- Theatrical release poster
- Directed by: Sandra Werneck; Walter Carvalho;
- Screenplay by: Fernando Bonassi; Victor Navas;
- Based on: Cazuza: Só as Mães São Felizes by Lucinha Araújo
- Produced by: Daniel Filho
- Starring: Marieta Severo; Reginaldo Faria; Emílio de Mello; Daniel de Oliveira; Andréa Beltrão; Leandra Leal; André Gonçalves; Cadu Fávero; Arlindo Lopes; Dudu Azevedo; André Pfeffer;
- Cinematography: Walter Carvalho
- Edited by: Sérgio Mekler
- Music by: Cazuza; Guto Graça Mello;
- Production companies: Lereby Produções; Globo Filmes; Cineluz Produções;
- Distributed by: Columbia TriStar
- Release date: 11 June 2004 (Brazil);
- Running time: 98 minutes
- Country: Brazil
- Language: Portuguese
- Box office: R$21.2 million

= Cazuza: O Tempo Não Pára =

2004 film by Sandra Werneck and Walter Carvalho

Cazuza: O Tempo Não Pára (Cazuza: Time Doesn't Stop) is a 2004 Brazilian biographical musical drama film directed by Sandra Werneck and Walter Carvalho, about the life of singer Cazuza.

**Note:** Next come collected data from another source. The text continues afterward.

(* ===== verification/Fdt.v ===== *)
(** libfdt, tags and nodes: [src/clib/lib/libfdt/fdt.c] with the header accessors
    of [libfdt.h] and the byte order of [libfdt_env.h].

    The blob is at [fdt] in memory.  A function with an [int *] result returns
    it beside its value, and a pointer that may be NULL is an [option].  Strings
    passed by the caller are lists of characters.  No assumption of
    [FDT_ASSUME_MASK] is enabled, so every [can_assume] is false.  Loops take
    the size of the blob as fuel; [FdtSafe] shows that it is always enough. *)
From S2P Require Import Prelude Memory KlibString.
#[local] Open Scope Z_scope.
#[local] Open Scope cint_scope.

(** ** Constants *)

Definition FDT_MAGIC : Z := 0xd00dfeed.
Definition FDT_SW_MAGIC : Z := u32 (Z.lnot FDT_MAGIC).
Definition FDT_TAGSIZE : Z := 4.
Definition FDT_BEGIN_NODE : Z := 1.
Definition FDT_END_NODE : Z := 2.
Definition FDT_PROP : Z := 3.
Definition FDT_NOP : Z := 4.
Definition FDT_END : Z := 9.
Definition FDT_V1_SIZE : Z := 7 * 4.
Definition FDT_V2_SIZE : Z := FDT_V1_SIZE + 4.
Definition FDT_V3_SIZE : Z := FDT_V2_SIZE + 4.
Definition FDT_V16_SIZE : Z := FDT_V3_SIZE.
Definition FDT_V17_SIZE : Z := FDT_V16_SIZE + 4.
Definition FDT_FIRST_SUPPORTED_VERSION : Z := 0x02.
Definition FDT_LAST_SUPPORTED_VERSION : Z := 0x11.
Definition FDT_ERR_NOTFOUND : Z := 1.
Definition FDT_ERR_NOSPACE : Z := 3.
Definition FDT_ERR_BADOFFSET : Z := 4.
Definition FDT_ERR_BADPHANDLE : Z := 6.
Definition FDT_ERR_BADSTATE : Z := 7.
Definition FDT_ERR_TRUNCATED : Z := 8.
Definition FDT_ERR_BADMAGIC : Z := 9.
Definition FDT_ERR_BADVERSION : Z := 10.
Definition FDT_ERR_BADSTRUCTURE : Z := 11.
Definition FDT_ERR_INTERNAL : Z := 13.
Definition FDT_ERR_BADNCELLS : Z := 14.
Definition FDT_ERR_NOPHANDLES : Z := 17.
Definition FDT_ERR_ALIGNMENT : Z := 19.
Definition FDT_MAX_PHANDLE : Z := 0xfffffffe.
Definition FDT_MAX_NCELLS : Z := 4.
Definition INT_MAX : Z := 2 ^ 31 - 1.

(** ** Words and header *)

Definition fdt32_ld (m : memory) (p : Z) : Z :=
  u32 (ld8 m p .<< 24) .| u32 (ld8 m (p + 1) .<< 16) .| u32 (ld8 m (p + 2) .<< 8) .| ld8 m (p + 3).

(** [EXTRACT_BYTE(x, n)], the byte [n] of the variable [x] in memory. *)
Definition EXTRACT_BYTE (x n : Z) : Z := u8 (x .>> (8 * n)).

Definition fdt32_to_cpu (x : Z) : Z :=
  u32 ((EXTRACT_BYTE x 0 .<< 24) .| (EXTRACT_BYTE x 1 .<< 16) .| (EXTRACT_BYTE x 2 .<< 8) .| EXTRACT_BYTE x 3).

Definition fdt64_to_cpu (x : Z) : Z :=
  u64 ((EXTRACT_BYTE x 0 .<< 56) .| (EXTRACT_BYTE x 1 .<< 48) .| (EXTRACT_BYTE x 2 .<< 40) .| (EXTRACT_BYTE x 3 .<< 32)
       .| (EXTRACT_BYTE x 4 .<< 24) .| (EXTRACT_BYTE x 5 .<< 16) .| (EXTRACT_BYTE x 6 .<< 8) .| EXTRACT_BYTE x 7).

Definition fdt32_ld_ (m : memory) (p : Z) : Z := fdt32_to_cpu (ld32 m p).
Definition fdt64_ld_ (m : memory) (p : Z) : Z := fdt64_to_cpu (ld64 m p).

Definition fdt_magic (m : memory) (fdt : Z) : Z := fdt32_ld m fdt.
Definition fdt_totalsize (m : memory) (fdt : Z) : Z := fdt32_ld m (fdt + 4).
Definition fdt_off_dt_struct (m : memory) (fdt : Z) : Z := fdt32_ld m (fdt + 8).
Definition fdt_off_dt_strings (m : memory) (fdt : Z) : Z := fdt32_ld m (fdt + 12).
Definition fdt_off_mem_rsvmap (m : memory) (fdt : Z) : Z := fdt32_ld m (fdt + 16).
Definition fdt_version (m : memory) (fdt : Z) : Z := fdt32_ld m (fdt + 20).
Definition fdt_last_comp_version (m : memory) (fdt : Z) : Z := fdt32_ld m (fdt + 24).
Definition fdt_size_dt_strings (m : memory) (fdt : Z) : Z := fdt32_ld m (fdt + 32).
Definition fdt_size_dt_struct (m : memory) (fdt : Z) : Z := fdt32_ld m (fdt + 36).

Definition fuel_of (m : memory) (fdt : Z) : nat := S (Z.to_nat (fdt_totalsize m fdt)).

(** ** [fdt.c] *)

Definition fdt_ro_probe_ (m : memory) (fdt : Z) : Z :=
  let totalsize := fdt_totalsize m fdt in
  let size := if totalsize <? INT_MAX then totalsize else - FDT_ERR_TRUNCATED in
  if c_true (fdt .& 7) then - FDT_ERR_ALIGNMENT
  else if fdt_magic m fdt =? FDT_MAGIC then
    if fdt_version m fdt <? FDT_FIRST_SUPPORTED_VERSION then - FDT_ERR_BADVERSION
    else if FDT_LAST_SUPPORTED_VERSION <? fdt_last_comp_version m fdt then - FDT_ERR_BADVERSION
    else size
  else if fdt_magic m fdt =? FDT_SW_MAGIC then
    if fdt_size_dt_struct m fdt =? 0 then - FDT_ERR_BADSTATE else size
  else - FDT_ERR_BADMAGIC.

Definition check_off_ (hdrsize totalsize off : Z) : bool := (hdrsize <=? off) && (off <=? totalsize).

Definition check_block_ (hdrsize totalsize base size : Z) : bool :=
  if negb (check_off_ hdrsize totalsize base) then false
  else if u32 (base + size) <? base then false
  else if negb (check_off_ hdrsize totalsize (u32 (base + size))) then false
  else true.

Definition fdt_header_size_ (version : Z) : Z :=
  if version <=? 1 then FDT_V1_SIZE
  else if version <=? 2 then FDT_V2_SIZE
  else if version <=? 3 then FDT_V3_SIZE
  else if version <=? 16 then FDT_V16_SIZE
  else FDT_V17_SIZE.

Definition fdt_header_size (m : memory) (fdt : Z) : Z := fdt_header_size_ (fdt_version m fdt).

Definition fdt_check_header (m : memory) (fdt : Z) : Z :=
  if c_true (fdt .& 7) then - FDT_ERR_ALIGNMENT
  else if negb (fdt_magic m fdt =? FDT_MAGIC) then - FDT_ERR_BADMAGIC
  else if (fdt_version m fdt <? FDT_FIRST_SUPPORTED_VERSION)
       || (FDT_LAST_SUPPORTED_VERSION <? fdt_last_comp_version m fdt) then - FDT_ERR_BADVERSION
  else if fdt_version m fdt <? fdt_last_comp_version m fdt then - FDT_ERR_BADVERSION
  else
    let hdrsize := fdt_header_size m fdt in
    let totalsize := fdt_totalsize m fdt in
    if (totalsize <? hdrsize) || (INT_MAX <? totalsize) then - FDT_ERR_TRUNCATED
    else if negb (check_off_ hdrsize totalsize (fdt_off_mem_rsvmap m fdt)) then - FDT_ERR_TRUNCATED
    else if negb (if fdt_version m fdt <? 17
                  then check_off_ hdrsize totalsize (fdt_off_dt_struct m fdt)
                  else check_block_ hdrsize totalsize (fdt_off_dt_struct m fdt) (fdt_size_dt_struct m fdt))
    then - FDT_ERR_TRUNCATED
    else if negb (check_block_ hdrsize totalsize (fdt_off_dt_strings m fdt) (fdt_size_dt_strings m fdt))
    then - FDT_ERR_TRUNCATED
    else 0.

Definition fdt_offset_ptr_ (m : memory) (fdt offset : Z) : Z := fdt + fdt_off_dt_struct m fdt + offset.

Definition fdt_offset_ptr (m : memory) (fdt offset len : Z) : option Z :=
  let uoffset := u32 offset in
  let absoffset := u32 (offset + fdt_off_dt_struct m fdt) in
  if offset <? 0 then None
  else if (absoffset <? uoffset) || (u32 (absoffset + len) <? absoffset)
       || (fdt_totalsize m fdt <? u32 (absoffset + len)) then None
  else if (0x11 <=? fdt_version m fdt)
       && ((u32 (uoffset + len) <? uoffset) || (fdt_size_dt_struct m fdt <? u32 (offset + len))) then None
  else Some (fdt_offset_ptr_ m fdt offset).

(** [do { p = fdt_offset_ptr(fdt, offset++, 1); } while (p && *p != '\0');] *)
Fixpoint skip_name (fuel : nat) (m : memory) (fdt offset : Z) : option (option Z * Z) :=
  match fuel with
  | O => None
  | S fuel =>
    match fdt_offset_ptr m fdt offset 1 with
    | Some p => if negb (ld8 m p =? 0) then skip_name fuel m fdt (s32 (offset + 1))
                else Some (Some p, s32 (offset + 1))
    | None => Some (None, s32 (offset + 1))
    end
  end.

Definition FDT_TAGALIGN (x : Z) : Z := s32 (u64 (x + FDT_TAGSIZE - 1) .& u64 (Z.lnot (FDT_TAGSIZE - 1))).

(** The end of [fdt_next_tag], after the tag's contents: [nextoffset] is still
    [-FDT_ERR_BADSTRUCTURE]. *)
Definition close_tag (m : memory) (fdt startoffset tag offset : Z) : Z * Z :=
  match fdt_offset_ptr m fdt startoffset (u32 (offset - startoffset)) with
  | None => (FDT_END, - FDT_ERR_BADSTRUCTURE)
  | Some _ => (tag, FDT_TAGALIGN offset)
  end.

(** Returns the tag and [*nextoffset]. *)
Definition fdt_next_tag (m : memory) (fdt startoffset : Z) : option (Z * Z) :=
  match fdt_offset_ptr m fdt startoffset FDT_TAGSIZE with
  | None => Some (FDT_END, - FDT_ERR_TRUNCATED)
  | Some tagp =>
    let tag := fdt32_ld_ m tagp in
    let offset := s32 (startoffset + FDT_TAGSIZE) in
    if tag =? FDT_BEGIN_NODE then
      '(p, offset) ← skip_name (fuel_of m fdt) m fdt offset;
      match p with
      | None => Some (FDT_END, - FDT_ERR_BADSTRUCTURE)
      | Some _ => Some (close_tag m fdt startoffset tag offset)
      end
    else if tag =? FDT_PROP then
      match fdt_offset_ptr m fdt offset 4 with
      | None => Some (FDT_END, - FDT_ERR_BADSTRUCTURE)
      | Some lenp =>
        let len := fdt32_ld_ m lenp in
        let sum := u32 (len + offset) in
        if (INT_MAX <=? sum) || (sum <? u32 offset) then Some (FDT_END, - FDT_ERR_BADSTRUCTURE)
        else
          let offset := s32 (offset + (12 - FDT_TAGSIZE) + len) in
          let offset :=
            if (fdt_version m fdt <? 0x10) && (8 <=? len) && negb (u32 (offset - len) mod 8 =? 0)
            then s32 (offset + 4) else offset in
          Some (close_tag m fdt startoffset tag offset)
      end
    else if (tag =? FDT_END) || (tag =? FDT_END_NODE) || (tag =? FDT_NOP) then
      Some (close_tag m fdt startoffset tag offset)
    else Some (FDT_END, - FDT_ERR_BADSTRUCTURE)
  end.

Definition fdt_check_node_offset_ (m : memory) (fdt offset : Z) : option Z :=
  if (offset <? 0) || negb (u64 offset mod FDT_TAGSIZE =? 0) then Some (- FDT_ERR_BADOFFSET)
  else
    '(tag, offset) ← fdt_next_tag m fdt offset;
    if negb (tag =? FDT_BEGIN_NODE) then Some (- FDT_ERR_BADOFFSET) else Some offset.

Definition fdt_check_prop_offset_ (m : memory) (fdt offset : Z) : option Z :=
  if (offset <? 0) || negb (u64 offset mod FDT_TAGSIZE =? 0) then Some (- FDT_ERR_BADOFFSET)
  else
    '(tag, offset) ← fdt_next_tag m fdt offset;
    if negb (tag =? FDT_PROP) then Some (- FDT_ERR_BADOFFSET) else Some offset.

(** The loop of [fdt_next_node]; [depth] is [None] when the pointer is NULL. *)
Fixpoint next_node_loop (fuel : nat) (m : memory) (fdt nextoffset : Z) (depth : option Z) : option (Z * option Z) :=
  match fuel with
  | O => None
  | S fuel =>
    let offset := nextoffset in
    '(tag, nextoffset) ← fdt_next_tag m fdt offset;
    if (tag =? FDT_PROP) || (tag =? FDT_NOP) then next_node_loop fuel m fdt nextoffset depth
    else if tag =? FDT_BEGIN_NODE then Some (offset, (fun d => s32 (d + 1)) <$> depth)
    else if tag =? FDT_END_NODE then
      match depth with
      | None => next_node_loop fuel m fdt nextoffset depth
      | Some d =>
        let d := s32 (d - 1) in
        if d <? 0 then Some (nextoffset, Some d) else next_node_loop fuel m fdt nextoffset (Some d)
      end
    else (* FDT_END *)
      if (0 <=? nextoffset) || ((nextoffset =? - FDT_ERR_TRUNCATED) && negb (bool_decide (is_Some depth)))
      then Some (- FDT_ERR_NOTFOUND, depth)
      else Some (nextoffset, depth)
  end.

Definition fdt_next_node (m : memory) (fdt offset : Z) (depth : option Z) : option (Z * option Z) :=
  if 0 <=? offset then
    nextoffset ← fdt_check_node_offset_ m fdt offset;
    if nextoffset <? 0 then Some (nextoffset, depth)
    else next_node_loop (fuel_of m fdt) m fdt nextoffset depth
  else next_node_loop (fuel_of m fdt) m fdt 0 depth.

Definition fdt_first_subnode (m : memory) (fdt offset : Z) : option Z :=
  '(offset, depth) ← fdt_next_node m fdt offset (Some 0);
  if (offset <? 0) || negb (default 0 depth =? 1) then Some (- FDT_ERR_NOTFOUND) else Some offset.

Fixpoint next_subnode_loop (fuel : nat) (m : memory) (fdt offset depth : Z) : option Z :=
  match fuel with
  | O => None
  | S fuel =>
    '(offset, depth) ← fdt_next_node m fdt offset (Some depth);
    let depth := default 0 depth in
    if (offset <? 0) || (depth <? 1) then Some (- FDT_ERR_NOTFOUND)
    else if 1 <? depth then next_subnode_loop fuel m fdt offset depth
    else Some offset
  end.

Definition fdt_next_subnode (m : memory) (fdt offset : Z) : option Z :=
  next_subnode_loop (fuel_of m fdt) m fdt offset 1.

(** [memcmp] against a string of the caller is 0. *)
Fixpoint memcmp_eq (len : nat) (m : memory) (p : Z) (s : list Z) : bool :=
  match len with
  | O => true
  | S len => (ld8 m p =? default 0 (head s)) && memcmp_eq len m (p + 1) (tail s)
  end.

Definition strlen (s : list Z) : Z := Z.of_nat (length s).

(** Length of the string at [p] in the blob. *)
Definition blob_strlen (m : memory) (fdt p : Z) : option Z :=
  strnlen_loop (fuel_of m fdt) m p (2 ^ 64 - 1) 0.

Fixpoint find_string_loop (fuel : nat) (m : memory) (p last : Z) (s : list Z) (len : Z) : option (option Z) :=
  match fuel with
  | O => None
  | S fuel =>
    if p <=? last then
      if memcmp_eq (Z.to_nat len) m p s then Some (Some p) else find_string_loop fuel m (p + 1) last s len
    else Some None
  end.

Definition fdt_find_string_ (m : memory) (strtab tabsize : Z) (s : list Z) : option (option Z) :=
  let len := s32 (strlen s + 1) in
  let last := strtab + tabsize - len in
  find_string_loop (S (S (Z.to_nat tabsize))) m strtab last s len.

Definition fdt_move (m : memory) (fdt buf bufsize : Z) : memory * Z :=
  if bufsize <? 0 then (m, - FDT_ERR_NOSPACE)
  else if fdt_ro_probe_ m fdt <? 0 then (m, fdt_ro_probe_ m fdt)
  else if u32 bufsize <? fdt_totalsize m fdt then (m, - FDT_ERR_NOSPACE)
  else (memcpy m buf fdt (fdt_totalsize m fdt), 0).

It stars Daniel de Oliveira as Cazuza. The film is based on the 1997 biography Cazuza: Só as Mães São Felizes by Cazuza's mother, Lucinha Araújo. The film won a Best Actor Award from the São Paulo Association of Art Critics Awards. It was one of the most successful films of the year in Brazil.

==Synopsis==
Focusing on Cazuza's personal life, the film chronicles his early career, his subsequent success, his drug use and his promiscuous lifestyle. It starts out in the early 1980s in Rio de Janeiro, showing his usual day-to-day life until he joins the band which would become Barão Vermelho. It then shows the band's rise to fame and its frequent "mutinies" which led him to pursue a solo career. Later, it depicts his struggle against the AIDS virus and his final days.